Esta semana venimos con una novela estremecedora, que va a sacudir basamentos y convicciones. Una historia donde lo que conocemos como sociedad se rompe en mil pedazos: “Cadáver exquisito”, de Agustina Bazterrica.

 

Por: Romina Santopietro

El Premio Clarín 2017 fue otorgado a esta novela -que fue presentada bajo el seudónimo de Hannibal Lecter- una sólida y escalofriante pesadilla futurista en la que el canibalismo es legitimado en gran parte del mundo a causa de un virus que afecta a los animales y resulta mortal para los seres humanos.

 

¿Qué resto de humanismo puede caber cuando los cuerpos de los muertos son cremados para evitar su consumo? ¿En qué lugar queda el vinculo con el otro si, de verdad, somos lo que comemos?

 

La novela sigue a Marcos Trejo, un respetado profesional de la carne, en tiempos en que se ha permitido el consumo de carne humana y luego de que los animales fueran casi extinguidos. Es que, a raíz de un virus, fueron exterminados por peligrosos para las personas y su consumo quedó formalmente vedado.

 

Trejo camina por el sendero de lo prohibido aun en tiempos en que la atrocidad traza -sigue trazando- la línea que divide a los que pertenecen a un sector y los que, en términos prácticos, constituyen un objeto de pertenencia de alguien más.La novela ofrece, además, una mirada interesante sobre la escucha y la palabra, que la autora recorre con maestría: el personaje las sopesa en una mixtura densa de texturas, construye una materialidad de lo que se dice, y se palpan las palabras que emiten los personajes. (1)

 

La historia que propone Agustina Bazterrica quiebra la fina pátina de civilización que recubre las pulsiones hipócritas y violentas, donde sólo se necesita un aval “legal” para que uno de los más profundos tabúes sea alegremente abrazado por la sociedad.

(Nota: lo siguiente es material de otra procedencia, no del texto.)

(** * Insight-Hub: the forecasting core (mlAlgorithms / mockData)

    A shallow embedding of the TypeScript forecasting functions
    [linearRegression], [polynomialRegression], [solveNormalEquations],
    [gaussianElimination], [movingAverage], [detectSeasonality] and
    [generateEnhancedPredictions], and the properties proved about them;
    further on, [generatePredictions], [generateHistoricalData] and the
    constant [mockData] of mockData.ts.

    Numbers.  A JavaScript [number] is modelled by an exact rational [Q]:
    every statement below is a statement of exact arithmetic, compared with
    [==] (Qeq).  Rounding, NaN and the infinities of IEEE doubles are outside
    the model, with one exception: the two products that decide the trend
    label sit on a threshold, so they are rounded as the double
    multiplication rounds them ([fmul]).  Indices, lengths and degrees are
    [nat]; the window and the horizon, which the source receives as plain
    numbers, are [Z].

    Ambient effects.  [Math.random()] and [new Date().getMonth()] are read
    from an ambient record indexed by the number of calls made so far, and
    the call counters are threaded explicitly.  [Math.sin] is not
    rational-valued, so it is a field of the same record: every theorem
    holds for any function put there.

    Exceptions.  The only places where the source can raise are property
    reads on [undefined] ([A[0][0]] on an empty matrix, [X[0].length] on an
    empty design matrix); these return [Throws]. *)

From Stdlib Require Import String.
From Stdlib Require Import QArith Qabs Qminmax ZArith List Bool Lia Lqa.
From Stdlib Require Import Qround Qpower Qreduction.
Import ListNotations.

Local Open Scope Q_scope.

(** ** JavaScript primitives used by the source *)

Module JS.

(** Outcome of a call: a value, or a TypeError. *)
Inductive outcome (A : Type) : Type :=
| Returns (a : A)
| Throws.
Arguments Returns {A} a.
Arguments Throws {A}.

Definition bind {A B} (o : outcome A) (k : A -> outcome B) : outcome B :=
  match o with
  | Returns a => k a
  | Throws => Throws
  end.

Definition of_nat (n : nat) : Q := inject_Z (Z.of_nat n).

(** [x < y] on numbers. *)
Definition ltb (x y : Q) : bool := negb (Qle_bool y x).

(** [Math.pow(x, k)] for a natural exponent; [Math.pow(0, 0)] is 1. *)
Definition Math_pow (x : Q) (k : nat) : Q := Qpower x (Z.of_nat k).

(** [Math.floor(w / 2)] and [Math.ceil(w / 2)] for an integer [w]. *)
Definition floor_half (w : Z) : Z := (w / 2)%Z.
Definition ceil_half (w : Z) : Z := (- ((- w) / 2))%Z.

(** [a[i]]: [None] stands for [undefined]. *)
Definition get (a : list Q) (i : nat) : option Q := nth_error a i.

(** [v || d] where [v] is a number or [undefined]: 0 and [undefined]
    are falsy. *)
Definition or_else (v : option Q) (d : Q) : Q :=
  match v with
  | Some x => if Qeq_bool x 0 then d else x
  | None => d
  end.

(** [new Array(n).fill(0)]. *)
Definition zeros (n : nat) : list Q := repeat 0 n.

(** [a[i] = v].  Inside the array the slot is overwritten; at or past the
    end the array is lengthened so that [i] becomes its last index.  Slots
    skipped over would be holes; they are written as 0 here, and no
    assignment of the source skips a slot. *)
Definition set (a : list Q) (i : nat) (v : Q) : list Q :=
  if (i <? length a)%nat
  then firstn i a ++ v :: skipn (S i) a
  else a ++ repeat 0 (i - length a) ++ [v].

(** Relative index of [slice]: negative counts from the end, and the
    result is clamped to [0, len]. *)
Definition rel_index (len : nat) (k : Z) : nat :=
  if (k <? 0)%Z then Z.to_nat (Z.max (Z.of_nat len + k) 0)
  else Z.to_nat (Z.min k (Z.of_nat len)).

(** [a.slice(start, end)]. *)
Definition slice {A} (a : list A) (start end_ : Z) : list A :=
  let s := rel_index (length a) start in
  let e := rel_index (length a) end_ in
  firstn (e - s) (skipn s a).

(** [a.slice(start)]. *)
Definition slice_from {A} (a : list A) (start : Z) : list A :=
  skipn (rel_index (length a) start) a.

(** [a.reduce((acc, x, idx) => f acc x idx, init)]. *)
Fixpoint reduce_from {A B} (f : B -> A -> nat -> B) (a : list A)
         (idx : nat) (acc : B) : B :=
  match a with
  | [] => acc
  | x :: t => reduce_from f t (S idx) (f acc x idx)
  end.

Hay criaderos de humanos genéticamente modificados para acelerar su crecimiento, hay matadero municipal, hay puras sangres y cotos de caza, hay leyes que se cumplen y leyes que se rompen, hay una ética que se adapta a los tiempos, pero mucho más a los negocios de unos cuantos, hay dudas inabarcables sobre lo que el gobierno dice y lo que el gobierno hace. Y, cómo no, hay monstruos que afloran desembozadamente detrás de las máscaras de humanidad.

 

Resulta también una incómoda metáfora del afuera, de ese “otro” que nos habita. Con el mismo efecto del morbo que nos seduce y abochorna, “Cadáver Exquisito” exige un regreso rápido a la rutina, nos pide dejar atrás cuanto antes la comilona incomprensible, para llegar al final en donde todo y nada es como debiera. Si es que es posible hablar del deber cuando unos sirven a otros, en este caso, en forma de alimento.

 

La profunda naturalización de lo aberrante golpea desde estas páginas, sacude intelectos, moralidades y almas. La historia menciona repetidamente a “La Transición”, ese tiempo donde las personas batallaron, sin mucho entusiasmo, con sus conciencias antes de consumir prójimos bastantes próximos. E irremediablemente nos lleva a pensar qué delgado es el barniz de civilización que nos cubre como sociedad.

 

Esta novela me llevó puesta. Me serruchó el piso, me golpeó en la conciencia, me sacudió convicciones y saberes. Me obligó a asomarme al espejo turbio que todos miramos de reojo y nos hacemos los distraídos para no ver de frente: el de nuestra propia animalidad.

 

“Si el libro que leemos no nos despierta como un puño que nos golpeara en el cráneo, ¿para qué lo leemos? ¿Para que nos haga felices? Dios mío, también seríamos felices si no tuviéramos libros, y podríamos, si fuera necesario, escribir nosotros mismos los libros que nos hagan felices. Pero lo que debemos temer son esos libros que se precipitan sobre nosotros como la mala suerte y que nos perturban profundamente, como la muerte de alguien a quien amamos más que a nosotros mismos, como el suicidio. Un libro debe ser como un pico de hielo que rompa el mar congelado que tenemos dentro”.

Franz Kafka a Oskar Pollak, en 1904.

 

Para leer y reflexionar sobre los mandatos de nuestra sociedad.

 

(1) El juego del cadáver exquisito es una técnica por medio de la cual se ensamblan colectivamente un conjunto de palabras o imágenes; el resultado es conocido como un cadáver exquisito o cadavre exquis en francés. Fue usada por los surrealistas en 1925, y se basa en un viejo juego de mesa llamado “consecuencias” en el cual los jugadores escribían por turno en una hoja de papel, la doblaban para cubrir parte de la escritura, y después la pasaban al siguiente jugador para otra colaboración.